[RECORDS FOR THIS EXERCISE]

(** ** A concrete machine

    Descriptors 3 and 4 on two files. A read returns at most [rmax] bytes and a write takes
    at most [wmax]; there may be a [limit] to the size of the output. *)
Module FileKernel.
Record world := { d_in : string; d_out : string; p_in : N; p_out : N }.
Definition step (rmax wmax : nat) (limit : option Z) {R} (c : call R) (w : world) : (R + Z) * world :=
  match c in call R return (R + Z) * world with
  | k_pread 3 n off => (inl (strtake (Nat.min rmax (Z.to_nat n)) (strdrop (Z.to_nat off) (d_in w))), w)
  | k_pwrite 4 b off =>
      if match limit with Some l => l <=? off | None => false end then (inr ENOSPC, w)
      else let k := Nat.min wmax (String.length b) in
        (inl (Z.of_nat k), {| d_in := d_in w; d_out := splice (Z.to_nat off) (strtake k b) (d_out w);
                              p_in := p_in w; p_out := p_out w |})
  | k_lseek fd o 1 => (inl (Z.of_N (if fd =? 3 then p_in w else p_out w)), w)
  | k_lseek 3 o 0 => (inl o, {| d_in := d_in w; d_out := d_out w; p_in := Z.to_N o; p_out := p_out w |})
  | k_lseek 4 o 0 => (inl o, {| d_in := d_in w; d_out := d_out w; p_in := p_in w; p_out := Z.to_N o |})
  | _ => (inr ENOSYS, w)
  end.
Definition kernel rmax wmax limit : Kernel world :=
  {| kstep := @step rmax wmax limit; kpid := λ _, 1 |}.

Definition pos_of (w : world) (fd : Z) : Z :=
  Z.of_N (if fd =? 3 then p_in w else if fd =? 4 then p_out w else 0%N).

#[global] Instance files : @KernelFiles world (kernel 5 3 None) 3 4.
Proof.
  refine {| fdata := λ w fd, if fd =? 3 then d_in w else d_out w; fpos := pos_of |}; unfold pos_of.
  - intros w fd. lia.
  - intros n off w Hn Ho. exists (Nat.min 5 (Z.to_nat n)), w. split_and!; [done|lia|lia|done|done].
  - intros b off w Hb Ho. eexists (Nat.min 3 (String.length b)), _.
    split; [reflexivity|]. destruct b as [|c b]; [done|]. split_and!; [cbn [String.length]; lia|cbn [String.length]; lia|done..].
  - intros fd w [->| ->]; by exists w.
  - intros fd o w Hfd Ho. destruct Hfd as [->| ->]; (eexists; split; [reflexivity|]; split; [done|]);
      (split; [cbn; lia|]); intros fd' Hne; cbn.
    + by rewrite (proj2 (Z.eqb_neq fd' 3)).
    + by rewrite (proj2 (Z.eqb_neq fd' 4)).
Defined.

[/RECORDS FOR THIS EXERCISE]

§ **PROBLEM REQUIREMENTS**
Match on "files" and copy out every line of the entries that contains it.

§ **EXERCISE ANSWER**
    Descriptors 3 and 4 on two files. A read returns at most [rmax] bytes and a write takes
#[global] Instance files : @KernelFiles world (kernel 5 3 None) 3 4.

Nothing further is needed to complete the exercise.